-- Opening Marker --
(** An object, with white space after it, is read back member by member. *)
Lemma print_object_parses kvs tl :
  Forall (fun kv => scalar_ok kv.2) kvs -> skip_ws tl = [] ->
  parse (print_object kvs ++ tl) = Some (JObj (json_member <$> kvs)).
Proof.
  intros Hm Htl. destruct kvs as [|kv kvs].
  { transitivity (match skip_ws tl with [] => Some (JObj []) | _ => None end); [reflexivity|].
    rewrite Htl. reflexivity. }
  pose proof (print_members_length (kv :: kvs)) as Hlen. unfold parse, print_object.
  rewrite length_app. cbn [app length] in *. rewrite length_app. cbn [length].
  set (n := length (print_members _)) in *.
  replace (2 * (S (n + 1) + length tl) + 2)%nat with (S (S (2 * n + 2 * length tl + 4)))%nat by lia.
  rewrite <- app_assoc. cbn [app].
  assert (print_members (kv :: kvs) = "034"%byte :: tail (print_members (kv :: kvs))) as Hq by (by destruct kvs).
  transitivity (match (match parse_members (S (2 * n + 2 * length tl + 4)) 1
                               (print_members (kv :: kvs) ++ "}"%byte :: tl) with
     | Some (kvs, r'') => Some (JObj kvs, r'') | None => None end) with
     | Some (j, r) => match skip_ws r with [] => Some j | _ => None end | None => None end).
  { rewrite Hq. reflexivity. }
  rewrite print_members_parses; [rewrite Htl; reflexivity|done|]. cbn [length] in *. lia.
Qed.

Lemma struct_members_ok fs :
  Forall (fun f => scalar_ok (f_value f)) fs ->
  Forall (fun kv : string * scalar => scalar_ok kv.2) (struct_members fs).
Proof.
  intros Hok. apply Forall_fmap, Forall_forall. intros f [_ Hf]%list_elem_of_filter.
  by apply (proj1 (Forall_forall _ _) Hok).
Qed.

(** ** Structs are decoded back *)

Definition ty_of (v : scalar) : ty :=
  match v with SStr _ => TString | SInt _ => TInt | SBool _ => TBool | SFloat _ => TFloat end.
Definition gov_of (v : scalar) : gov :=
  match v with SStr s => GStr (to_valid s) | SInt z => GInt z | SBool b => GBool b | SFloat f => GFloat f end.

(** The target type a struct is decoded into: its own. *)
Definition schema (fs : list field) : list (string * ty) :=
  (fun f => (f_name f, ty_of (f_value f))) <$> fs.

(** Field names are distinct and valid text, integers fit their width. *)
Record well_tagged (fs : list field) : Prop := {
  wt_distinct : NoDup (f_name <$> fs);
  wt_names : Forall (fun f => utf8_valid (bytes_of_string (f_name f))) fs;
  wt_values : Forall (fun f => scalar_ok (f_value f)) fs
}.

Lemma find_index_first {A} (p : A -> bool) l x l' :
  Forall (fun y => p y = false) l -> p x = true -> find_index p (l ++ x :: l') = Some (length l).
Proof.
  intros Hl Hx. induction Hl as [|y l Hy Hl IH]; cbn; [by rewrite Hx|]. by rewrite Hy, IH.
Qed.

Lemma find_field_own fs1 f fs2 :
  NoDup (f_name <$> fs1 ++ f :: fs2) ->
  find_field (schema (fs1 ++ f :: fs2)) (bytes_of_string (f_name f)) = Some (length fs1).
Proof.
  intros Hnd. unfold find_field, schema. rewrite fmap_app, fmap_cons.
  rewrite find_index_first; [by rewrite length_fmap| |by apply bool_decide_eq_true].
  apply Forall_fmap, Forall_forall. intros g Hg. apply bool_decide_eq_false. cbn [fst]. intros Heq.
  rewrite fmap_app, fmap_cons in Hnd. apply NoDup_app in Hnd as (_ & Hd & _).
  apply (Hd (f_name g)); [by apply list_elem_of_fmap_2|].
  apply (f_equal string_of_bytes) in Heq. rewrite !string_of_bytes_of_string in Heq. rewrite Heq. left.
Qed.

Lemma decode_scalar v : scalar_ok v -> decode (json_of v) (ty_of v) (zero_of (ty_of v)) = (gov_of v, true).
Proof.
  destruct v as [s|z|b|f]; cbn; intros H; [done|by rewrite print_int_reads|done|].
  destruct H as [[t Ht] _]. unfold float_text. rewrite Ht. cbn [from_option id].
  by destruct (print_float_back f t [","%byte] Ht) as (-> & _); [exists ","%byte, []; split; [done|by left]|].
Qed.

Lemma empty_is_zero v : scalar_ok v -> is_empty v = true -> zero_of (ty_of v) = gov_of v.
Proof.
  destruct v as [s|z|[]|f]; cbn; intros Hok; [intros ->%bool_decide_eq_true|intros ->%Z.eqb_eq|..]; try done.
  destruct f as [[]| | |]; try done. by destruct Hok.
Qed.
-- Closing Marker --
* [Task prompt]:
Tell how many lines of the listing include the word "done"; the number alone is the answer.

* [Output for this exercise]:
5